Output the opening lines of the records exactly. End with the line that contains "rsp_cmd_id : R → Z;".

[Records contained in a dataset]
================
(* ===== verification/CmdRing.v ===== *)
(** * The command channel (ntrdma_cmd.c: send and receive work)

    Each side owns a ring of commands; the peer executes the commands in place
    and writes the responses and its index back.  The module translates the
    two work functions, over the type of commands and responses and the
    functions that prepare, complete and execute them, and then couples two
    devices by the copies they make into each other's memory. *)

From stdpp Require Import gmap.
From S2P Require Import Prelude Ring Wire.
Import Ring Wire.

Module CmdRing.

Definition MAX_CMDS : Z := 16.

(** The contents of the channel: commands [C], responses [R], the state of the
    sender's callbacks [X] and of the executing device [Y]. *)
Class CmdEnv (C R X Y : Type) := {
  (** [cb->cmd_prep], on the slot with its header filled in *)
  cmd_prep : nat → C → X → Z * C * X;
  (** [cb->rsp_cmpl]; true when the callback queued itself again *)
  rsp_cmpl : nat → R → X → bool * X;
  rsp_cmd_id : R → Z;
  (** the header's [cmd_id] and [cb_p] *)
  set_hdr : Z → nat → C → C;
  (** [ntrdma_cmd_recv], on the response slot *)
  cmd_recv : C → R → Y → Z * R * Y }.

(** ** Data *)

Record ntrdma_cmd_cb := mk_cb { cb_in_list : bool; cb_cmd_id : Z }.

(** The doorbells a work function touches, the calls it makes, the copies it
    asks for. *)
Inductive cmd_event {C R : Type} :=
  | EvClear | EvTrigger | EvReadd
  | EvComplete (cb : nat) (r : R)
  | EvPost (cb : nat) (c : C)
  | EvHandle (c : C) (r : R) (rc : Z)
  | EvCopyCmds (start : Z) (cs : list C)
  | EvCopyRsps (start : Z) (rs : list R)
  | EvIndex (shift idx : Z)
  | EvPeerVbell (idx : Z)
  | EvSignal
  | EvDone (cb : nat)
  | EvLinkDisable
  | EvUnrecoverable.
Arguments cmd_event : clear implicits.

(** The results of the four transfers of a run: [ntc_memcpy], [ntc_imm32],
    [ntrdma_dev_vbell_peer_direct], [ntc_signal]. *)
Record xfers := mk_xfers { xf_memcpy : Z; xf_imm32 : Z; xf_vbell : Z; xf_signal : Z }.

Section Code.
Context {C R X Y : Type} `{E : CmdEnv C R X Y}.

(** [cs_cons] is the word after the responses, written by the peer. *)
Record ntrdma_dev_cmd_send := mk_cmd_send {
  cs_ready : bool;
  cs_pend : list nat;
  cs_post : list nat;
  cs_cap : Z;
  cs_prod : Z;
  cs_cmpl : Z;
  cs_buf : list C;
  cs_rsp_buf : list R;
  cs_cons : Z;
  cs_cbs : gmap nat ntrdma_cmd_cb;
  cs_peer_recv_prod_shift : Z;
  cs_peer_recv_vbell_idx : Z }.

(** [cr_prod] is the word after the commands, written by the peer. *)
Record ntrdma_dev_cmd_recv := mk_cmd_recv {
  cr_ready : bool;
  cr_cap : Z;
  cr_cons : Z;
  cr_buf : list C;
  cr_prod : Z;
  cr_rsp_buf : list R;
  cr_peer_send_cons_shift : Z;
  cr_peer_send_vbell_idx : Z }.

(** ** Sending *)

Definition cs_set_lists (pend post : list nat) (cbs : gmap nat ntrdma_cmd_cb)
    (s : ntrdma_dev_cmd_send) : ntrdma_dev_cmd_send :=
  mk_cmd_send (cs_ready s) pend post (cs_cap s) (cs_prod s) (cs_cmpl s) (cs_buf s)
    (cs_rsp_buf s) (cs_cons s) cbs (cs_peer_recv_prod_shift s) (cs_peer_recv_vbell_idx s).

Definition cs_set_indices (prod cmpl : Z) (s : ntrdma_dev_cmd_send) : ntrdma_dev_cmd_send :=
  mk_cmd_send (cs_ready s) (cs_pend s) (cs_post s) (cs_cap s) prod cmpl (cs_buf s)
    (cs_rsp_buf s) (cs_cons s) (cs_cbs s) (cs_peer_recv_prod_shift s) (cs_peer_recv_vbell_idx s).

Definition cs_set_buf (buf : list C) (s : ntrdma_dev_cmd_send) : ntrdma_dev_cmd_send :=
  mk_cmd_send (cs_ready s) (cs_pend s) (cs_post s) (cs_cap s) (cs_prod s) (cs_cmpl s) buf
    (cs_rsp_buf s) (cs_cons s) (cs_cbs s) (cs_peer_recv_prod_shift s) (cs_peer_recv_vbell_idx s).

Definition cs_set_ready (b : bool) (s : ntrdma_dev_cmd_send) : ntrdma_dev_cmd_send :=
  mk_cmd_send b (cs_pend s) (cs_post s) (cs_cap s) (cs_prod s) (cs_cmpl s) (cs_buf s)
    (cs_rsp_buf s) (cs_cons s) (cs_cbs s) (cs_peer_recv_prod_shift s) (cs_peer_recv_vbell_idx s).

Definition cb_set_in_list (b : bool) (c : ntrdma_cmd_cb) : ntrdma_cmd_cb := mk_cb b (cb_cmd_id c).
Definition cb_set_id (id : Z) (c : ntrdma_cmd_cb) : ntrdma_cmd_cb := mk_cb (cb_in_list c) id.

Definition ntrdma_dev_cmd_add_unsafe (cb : nat) (s : ntrdma_dev_cmd_send) : ntrdma_dev_cmd_send :=
  cs_set_lists (cs_pend s ++ [cb]) (cs_post s) (alter (cb_set_in_list true) cb (cs_cbs s)) s.

Definition ntrdma_dev_cmd_add (cb : nat) (s : ntrdma_dev_cmd_send) : Z * ntrdma_dev_cmd_send :=
  if cs_ready s then (0, ntrdma_dev_cmd_add_unsafe cb s) else (-1, s).

(** [ntrdma_cmd_cb_unlink]; its result, and the end of the wait. *)
Definition ntrdma_cmd_cb_unlink (cb : nat) (s : ntrdma_dev_cmd_send)
  : bool * ntrdma_dev_cmd_send * list (cmd_event C R) :=
  match cs_cbs s !! cb with
  | Some c =>
      if cb_in_list c then
        (true,
         cs_set_lists (filter (λ x, x ≠ cb) (cs_pend s)) (filter (λ x, x ≠ cb) (cs_post s))
           (<[cb := cb_set_in_list false c]> (cs_cbs s)) s,
         [EvDone cb])
      else (false, s, [EvDone cb])
  | None => (false, s, [EvDone cb])
  end.

Definition ntrdma_cmd_done (s : ntrdma_dev_cmd_send) : bool :=
  match cs_post s, cs_pend s with [], [] => true | _, _ => false end.

(** The state of a run: the device, the callbacks, what was done. *)
Definition send_run : Type := ntrdma_dev_cmd_send * X * list (cmd_event C R).

(** One turn of the loop over the responses; [None] outside the buffer. *)
Definition complete_one (pos : Z) (r : send_run) : option send_run :=
  let '(s, x, evs) := r in
  match cs_rsp_buf s !! Z.to_nat pos with
  | None => None
  | Some rsp =>
      let evs := if pos =? rsp_cmd_id rsp then evs else evs ++ [EvLinkDisable] in
      Some
        match cs_post s with
        | [] => (s, x, evs)
        | cb :: post =>
            match cs_cbs s !! cb with
            | None => (s, x, evs)
            | Some c =>
                if negb (cb_cmd_id c =? pos) then (s, x, evs)
                else
                  let s := cs_set_lists (cs_pend s) post (<[cb := cb_set_in_list false c]> (cs_cbs s)) s in
                  let '(again, x) := rsp_cmpl cb rsp x in
                  (if again then ntrdma_dev_cmd_add_unsafe cb s else s, x, evs ++ [EvComplete cb rsp])
            end
        end
  end.

Fixpoint complete_loop (n : nat) (pos : Z) (r : send_run) : option send_run :=
  match n with
  | O => Some r
  | S n =>
      match complete_one pos r with
      | None => None
      | Some r => complete_loop n (pos + 1) r
      end
  end.

(** One turn of the loop over the free slots. *)
Definition issue_one (pos : Z) (cb : nat) (pend : list nat) (r : send_run) : option send_run :=
  let '(s, x, evs) := r in
  match cs_buf s !! Z.to_nat pos with
  | None => None
  | Some slot =>
      let s := cs_set_lists pend (cs_post s ++ [cb]) (alter (cb_set_id pos) cb (cs_cbs s)) s in
      let '(_, c, x) := cmd_prep cb (set_hdr pos cb slot) x in
      Some (cs_set_buf (<[Z.to_nat pos := c]> (cs_buf s)) s, x, evs ++ [EvPost cb c])
  end.

(** The position reached and the run. *)
Fixpoint issue_loop (n : nat) (pos : Z) (r : send_run) : option (Z * send_run) :=
  match n with
  | O => Some (pos, r)
  | S n =>
      match cs_pend (fst (fst r)) with
      | [] => Some (pos, r)
      | cb :: pend =>
          match issue_one pos cb pend r with
          | None => None
          | Some r => issue_loop n (pos + 1) r
          end
      end
  end.

(** The transfers after a run of commands or responses, up to the first
    failure. *)
Definition xfer_events (xf : xfers) (copy : cmd_event C R) (shift idx vbell : Z)
  : Z * list (cmd_event C R) :=
  if xf_memcpy xf <? 0 then (xf_memcpy xf, [])
  else if xf_imm32 xf <? 0 then (xf_imm32 xf, [copy])
  else if xf_vbell xf <? 0 then (xf_vbell xf, [copy; EvIndex shift idx])
  else if xf_signal xf <? 0 then (xf_signal xf, [copy; EvIndex shift idx; EvPeerVbell vbell])
  else (0, [copy; EvIndex shift idx; EvPeerVbell vbell; EvSignal]).

Definition ntrdma_cmd_send_work (xf : xfers) (s : ntrdma_dev_cmd_send) (x : X) : option send_run :=
  let r := ntrdma_ring_consume (cs_cons s) (cs_cmpl s) (cs_cap s) in
  let n := Z.to_nat (r_end r - r_idx r) in
  match complete_loop n (r_idx r) (s, x, [EvClear]) with
  | None => None
  | Some (s, x, evs) =>
      let s := if (n =? 0)%nat then s
               else cs_set_indices (cs_prod s)
                      (ntrdma_ring_update (r_idx r + Z.of_nat n) (r_base r) (cs_cap s)) s in
      let p := snd (ntrdma_ring_produce (cs_prod s) (cs_cmpl s) (cs_cap s)) in
      let start := r_idx p in
      match issue_loop (Z.to_nat (r_end p - start)) start (s, x, evs) with
      | None => None
      | Some (pos, (s, x, evs)) =>
          let issued := negb (pos =? start) in
          let more := negb (n =? 0)%nat || issued in
          let s := if issued
                   then cs_set_indices (ntrdma_ring_update pos (r_base p) (cs_cap s)) (cs_cmpl s) s
                   else s in
          let '(rc, sent) :=
            if issued
            then xfer_events xf
                   (EvCopyCmds start (take (Z.to_nat (pos - start)) (drop (Z.to_nat start) (cs_buf s))))
                   (cs_peer_recv_prod_shift s) (cs_prod s) (cs_peer_recv_vbell_idx s)
            else (0, []) in
          let last :=
            if rc <? 0 then [EvUnrecoverable]
            else if ntrdma_cmd_done s then []
            else if more then [EvTrigger] else [EvReadd] in
          Some (s, x, evs ++ sent ++ last)
      end
  end.

Definition ntrdma_cmd_send_work_cb (xf : xfers) (s : ntrdma_dev_cmd_send) (x : X) : option send_run :=
  if negb (cs_ready s) then Some (s, x, []) else ntrdma_cmd_send_work xf s x.

(** ** Receiving *)

Definition recv_run : Type := ntrdma_dev_cmd_recv * Y * list (cmd_event C R).

Definition cr_set_rsp_buf (b : list R) (s : ntrdma_dev_cmd_recv) : ntrdma_dev_cmd_recv :=
  mk_cmd_recv (cr_ready s) (cr_cap s) (cr_cons s) (cr_buf s) (cr_prod s) b
    (cr_peer_send_cons_shift s) (cr_peer_send_vbell_idx s).

Definition cr_set_cons (i : Z) (s : ntrdma_dev_cmd_recv) : ntrdma_dev_cmd_recv :=
  mk_cmd_recv (cr_ready s) (cr_cap s) i (cr_buf s) (cr_prod s) (cr_rsp_buf s)
    (cr_peer_send_cons_shift s) (cr_peer_send_vbell_idx s).

Definition cr_set_ready (b : bool) (s : ntrdma_dev_cmd_recv) : ntrdma_dev_cmd_recv :=
  mk_cmd_recv b (cr_cap s) (cr_cons s) (cr_buf s) (cr_prod s) (cr_rsp_buf s)
    (cr_peer_send_cons_shift s) (cr_peer_send_vbell_idx s).

Definition recv_one (pos : Z) (r : recv_run) : option recv_run :=
  let '(s, y, evs) := r in
  match cr_buf s !! Z.to_nat pos, cr_rsp_buf s !! Z.to_nat pos with
  | Some c, Some old =>
      let '(rc, rsp, y) := cmd_recv c old y in
      Some (cr_set_rsp_buf (<[Z.to_nat pos := rsp]> (cr_rsp_buf s)) s, y, evs ++ [EvHandle c rsp rc])
  | _, _ => None
  end.

Fixpoint recv_loop (n : nat) (pos : Z) (r : recv_run) : option recv_run :=
  match n with
  | O => Some r
  | S n =>
      match recv_one pos r with
      | None => None
      | Some r => recv_loop n (pos + 1) r
      end
  end.

Definition ntrdma_cmd_recv_work (xf : xfers) (s : ntrdma_dev_cmd_recv) (y : Y) : option recv_run :=
  let r := ntrdma_ring_consume (cr_prod s) (cr_cons s) (cr_cap s) in
  let start := r_idx r in
  let n := Z.to_nat (r_end r - start) in
  match recv_loop n start (s, y, [EvClear]) with
  | None => None
  | Some (s, y, evs) =>
      if (n =? 0)%nat then Some (s, y, evs ++ [EvReadd])
      else
        let s := cr_set_cons (ntrdma_ring_update (start + Z.of_nat n) (r_base r) (cr_cap s)) s in
        let '(rc, sent) :=
          xfer_events xf (EvCopyRsps start (take n (drop (Z.to_nat start) (cr_rsp_buf s))))
            (cr_peer_send_cons_shift s) (cr_cons s) (cr_peer_send_vbell_idx s) in
        Some (s, y, evs ++ sent ++ (if rc <? 0 then [EvUnrecoverable] else [EvTrigger]))
  end.

Definition ntrdma_cmd_recv_work_cb (xf : xfers) (s : ntrdma_dev_cmd_recv) (y : Y) : option recv_run :=
  if negb (cr_ready s) then Some (s, y, []) else ntrdma_cmd_recv_work xf s y.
================
#### RESPONSE TO THE EXERCISE
(* ===== verification/CmdRing.v ===== *)
(** * The command channel (ntrdma_cmd.c: send and receive work)

    Each side owns a ring of commands; the peer executes the commands in place
    and writes the responses and its index back.  The module translates the
    two work functions, over the type of commands and responses and the
    functions that prepare, complete and execute them, and then couples two
    devices by the copies they make into each other's memory. *)

From stdpp Require Import gmap.
From S2P Require Import Prelude Ring Wire.
Import Ring Wire.

Module CmdRing.

Definition MAX_CMDS : Z := 16.

(** The contents of the channel: commands [C], responses [R], the state of the
    sender's callbacks [X] and of the executing device [Y]. *)
Class CmdEnv (C R X Y : Type) := {
  (** [cb->cmd_prep], on the slot with its header filled in *)
  cmd_prep : nat → C → X → Z * C * X;
  (** [cb->rsp_cmpl]; true when the callback queued itself again *)
  rsp_cmpl : nat → R → X → bool * X;
  rsp_cmd_id : R → Z;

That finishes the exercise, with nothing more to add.